- [Stored data]:
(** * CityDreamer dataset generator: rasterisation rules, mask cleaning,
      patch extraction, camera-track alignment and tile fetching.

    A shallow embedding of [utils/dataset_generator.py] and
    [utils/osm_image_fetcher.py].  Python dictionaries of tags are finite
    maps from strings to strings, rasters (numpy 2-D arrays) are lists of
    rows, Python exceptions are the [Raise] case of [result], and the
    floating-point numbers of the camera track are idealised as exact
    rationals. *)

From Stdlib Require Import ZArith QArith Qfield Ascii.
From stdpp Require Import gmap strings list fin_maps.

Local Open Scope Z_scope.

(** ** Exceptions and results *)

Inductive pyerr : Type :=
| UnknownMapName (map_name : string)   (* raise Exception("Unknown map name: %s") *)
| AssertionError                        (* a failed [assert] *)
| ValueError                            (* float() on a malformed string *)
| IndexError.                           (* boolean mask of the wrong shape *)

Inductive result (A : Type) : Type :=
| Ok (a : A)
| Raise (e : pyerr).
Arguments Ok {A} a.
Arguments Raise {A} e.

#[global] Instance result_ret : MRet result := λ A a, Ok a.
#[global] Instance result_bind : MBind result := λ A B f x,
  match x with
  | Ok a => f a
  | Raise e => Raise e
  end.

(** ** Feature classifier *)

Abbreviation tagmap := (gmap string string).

--

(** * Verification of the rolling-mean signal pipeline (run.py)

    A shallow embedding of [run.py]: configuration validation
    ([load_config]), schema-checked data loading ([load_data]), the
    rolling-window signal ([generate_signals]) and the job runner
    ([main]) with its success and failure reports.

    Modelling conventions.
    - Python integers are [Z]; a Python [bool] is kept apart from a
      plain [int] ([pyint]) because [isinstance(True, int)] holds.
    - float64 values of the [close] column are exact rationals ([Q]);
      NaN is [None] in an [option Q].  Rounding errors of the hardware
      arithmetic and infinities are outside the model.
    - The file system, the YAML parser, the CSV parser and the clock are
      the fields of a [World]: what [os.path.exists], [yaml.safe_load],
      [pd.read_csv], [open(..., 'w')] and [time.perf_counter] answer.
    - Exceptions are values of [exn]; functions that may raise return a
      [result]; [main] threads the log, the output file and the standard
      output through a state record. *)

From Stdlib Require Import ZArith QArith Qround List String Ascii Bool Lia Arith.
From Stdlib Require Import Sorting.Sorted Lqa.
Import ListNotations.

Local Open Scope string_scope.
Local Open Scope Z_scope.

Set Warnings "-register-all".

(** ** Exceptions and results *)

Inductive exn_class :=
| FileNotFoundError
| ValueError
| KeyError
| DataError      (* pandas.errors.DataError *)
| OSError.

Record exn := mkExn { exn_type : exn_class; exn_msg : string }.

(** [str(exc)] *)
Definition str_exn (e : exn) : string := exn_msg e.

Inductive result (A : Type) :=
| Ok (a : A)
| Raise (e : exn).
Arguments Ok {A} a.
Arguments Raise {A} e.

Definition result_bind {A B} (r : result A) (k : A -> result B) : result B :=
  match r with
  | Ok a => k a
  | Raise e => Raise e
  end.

- [EXERCISE GOAL]: Each line above with the word "shallow" needs to be copied.

- [REPLY]:
    A shallow embedding of [utils/dataset_generator.py] and
    A shallow embedding of [run.py]: configuration validation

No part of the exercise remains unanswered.